A Basic Primer on Selling a Business: How to handle the “bad news” about a business being sold

Written by: Benedict O’Halloran

3 minute read

One question that always, always comes up in preparing to sell a business is what to do about communicating “bad news”, meaning any important negative news or information about the business. The question always comes up, because no business is ever perfect, and usually there are one or two historical skeletons in the closet!

This article is part of our multi-part series - A Basic Primer on Selling a Business. See the other parts of this series here.

Examples are things like historical product liability claims that aren’t resolved; any investigations or enforcement proceedings by regulators that are still open; current or historical environmental law liabilities; tense labour relations situations; unsuccessful product launches; and, of course, the list can go on.

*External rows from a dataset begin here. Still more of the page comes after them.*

(** Once the wallet's accounts are open, the vault can be emptied. *)
Lemma opened_shown l payer vault wallet accounts : vault_known l payer vault wallet accounts ->
  exists l1, applyAll l (flat_map (opensOf payer wallet) accounts) = Some l1 /\ opened l l1 payer wallet accounts /\ vault_shown l1 vault wallet accounts /\
    lg_lamports l1 vault = lg_lamports l vault.
Proof.
  intros [[A1 A2] (P1 & P2 & P3) He Hn Hc Hrec [Hone Hpay] Hrent [Hnn Hsol]].
  destruct (opens_run payer vault wallet accounts Hone accounts l (reflexivity accounts) Hrec Hnn Hpay Hrent) as (l1 & E1 & O1 & T1). exists l1. split; [done|]. split; [done|].
  assert (Hnot : forall k, lg_token l k = None -> (forall a, a ∈ accounts -> 0 < va_amountRaw a -> k = walletAtaOf wallet a -> False) -> lg_token l1 k = None).
  { intros k Hk Hno. destruct (lg_token l1 k) as [t|] eqn:E; [|done]. destruct (op_new _ _ _ _ _ O1 k t Hk E) as (_ & _ & a & Ha & Hp & ->). exfalso. by eapply Hno. }
  assert (Hw1 : lg_token l1 wallet = None /\ lg_token l1 vault = None).
  { rewrite Forall_forall in Hrec. split; apply Hnot; try done; intros a Ha Hp E; destruct (Hrec a Ha Hp) as [Hfree _]; rewrite <- E in Hfree; destruct (Hfree ltac:(done)) as (_ & ? & ?); done. }
  assert (Hv : lg_lamports l1 vault = lg_lamports l vault) by (apply (op_lamports _ _ _ _ _ O1); [congruence|right; apply Hw1]). split; [|done].
  pose proof (fun k => proj1 (op_constants _ _ _ _ _ O1 k)) as D1. constructor; [done|done| |done| |].
  - rewrite Forall_forall in He, T1 |- *. intros a Ha. destruct (He a Ha) as (Ht & Hb & Hd & Hdr). constructor; [by apply (op_kept _ _ _ _ _ O1)|done|by rewrite D1|].
    intros Hp. destruct (T1 a Ha Hp) as (t & Ht' & W1 & W2 & W3). by exists t.
  - intros k t Hk Ho. destruct (lg_token l k) as [t0|] eqn:E; [apply (Hc k t0 E); rewrite (op_kept _ _ _ _ _ O1 k t0 E) in Hk; congruence|].
    destruct (op_new _ _ _ _ _ O1 k t E Hk) as (_ & Hwo & _). congruence.
  - rewrite Hv. split; [by apply Hnn|done].
Qed.

(** Everything a clean-up touches is ordinary. *)
Record ordinary_vault (st : Accounts) (payer vault wallet : pubkey) (accounts : list VaultTokenAccount) : Prop := {
  ov_system : ordinary st (SystemAt payer) /\ ordinary st (SystemAt vault) /\ ordinary st (SystemAt wallet);
  ov_vault : Forall (fun a => ordinary st (TokenAt (va_mint a) (va_address a))) accounts;
  ov_wallet : Forall (fun a => 0 < va_amountRaw a -> ordinary st (TokenAt (va_mint a) (walletAtaOf wallet a))) accounts;
}.
(** * Endpoint extraction: a shallow embedding of the analyzers

    This development embeds the endpoint-extraction core of the scanner
    (parsers/base.py, parsers/__init__.py, parsers/java.py,
    parsers/nodejs.py, parsers/python.py and models.py) and states the
    properties of its specification against it.

    Conventions.
    - Source buffers and Python [bytes] are Rocq strings (sequences of
      8-bit characters).  A Python [str] is kept as its UTF-8 encoding, so
      [bytes.decode] either drops the ill-formed bytes (error handler
      'ignore') or raises (strict).
    - tree-sitter is an external library.  Its parser and its query engine
      are parameters of the analyzers ([ts_parse], [ts_captures]); module
      [TS] gives a model of the engine on the query texts of the source, used
      to run the analyzers on concrete syntax trees.
    - The process-wide grammar cache [_LANGUAGE_CACHE] is threaded through
      every call as explicit state; Python exceptions are an error result.
    - The order in which Python lists the elements of a set is a parameter
      ([SetOrder]): it changes with the hash seed of the process, so two
      processes are two instances.
    - The depth of recursion the interpreter allows is a parameter
      ([Interpreter]). *)

From Stdlib Require Import String Ascii List Bool Arith Lia.
From stdpp Require Import base gmap strings list.
Import ListNotations.
Local Open Scope string_scope.
Local Open Scope list_scope.

(** ** Python string operations *)

Module PyStr.

(** The double quote character, as a one-character string. *)
Definition dquote : string := String (ascii_of_nat 34) EmptyString.

(** A line feed, and the byte of a given value. *)
Definition newline : string := String (ascii_of_nat 10) EmptyString.
Definition byte (n : nat) : string := String (ascii_of_nat n) EmptyString.

Definition eqb (a b : string) : bool := String.eqb a b.

(** [x in xs] for a list of strings. *)
Definition in_list (x : string) (xs : list string) : bool :=
  existsb (eqb x) xs.

(** [c in chars] for a character and the character set of [strip]. *)
Fixpoint mem_char (c : ascii) (chars : string) : bool :=
  match chars with
  | EmptyString => false
  | String d r => Ascii.eqb c d || mem_char c r
  end.

(** [s.lstrip(chars)] *)
Fixpoint lstrip (chars s : string) : string :=
  match s with
  | EmptyString => EmptyString
  | String c r => if mem_char c chars then lstrip chars r else s
  end.

(** [s.rstrip(chars)] *)
Fixpoint rstrip (chars s : string) : string :=
  match s with
  | EmptyString => EmptyString
  | String c r =>
      match rstrip chars r with
      | EmptyString => if mem_char c chars then EmptyString else String c EmptyString
      | r' => String c r'
      end
  end.

(** [s.strip(chars)] *)
Definition strip (chars s : string) : string := rstrip chars (lstrip chars s).

(** [s.startswith(p)] *)
Fixpoint startswith (p s : string) : bool :=
  match p, s with
  | EmptyString, _ => true
  | String a p', String b s' => Ascii.eqb a b && startswith p' s'
  | String _ _, EmptyString => false
  end.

Views on tactics on how to handle these types of matters in a business sale process can obviously differ. On the one hand, some people argue that holding information back on such matters (or limiting the amount of it), helps get to better buyer perceptions by not stoking-up excessive attention and concern. On the other hand, others argue that it is best to be direct, clear and up-front in communicating key facts on “bad news” business issues like this. My personal experience, as well as that of my colleagues handling business development at GE, was that the best course of action was always the latter. Business-people know that no business is perfect and that all of them have some warts, and they are experienced in sizing-up problems and managing them. It was our experience that the former approach (of limiting or delaying information on “bad news” topics) simply exacerbated bidder concerns and attention, often leading to requests for special protections in a purchase contract. Similarly, drip-feeding of incomplete information on bad news topics would also end up simply exacerbating bidder concerns (and undermining confidence in the quality of information and disclosure in the sales process overall), as well as typically increasing the amount of time involved in a bidder processing and understanding the “bad news” issue. Instead, we found that it always worked out best to be direct, clear and prompt in providing complete and relevant information on “bad news” issues, so that bidders could more quickly understand and digest them. And one thing is for certain: failing to disclose “bad news” issues in a sale process will often end up in a lawsuit from the buyer, likely ending up far more expensively than having addressed the issue squarely and clearly in the purchase process.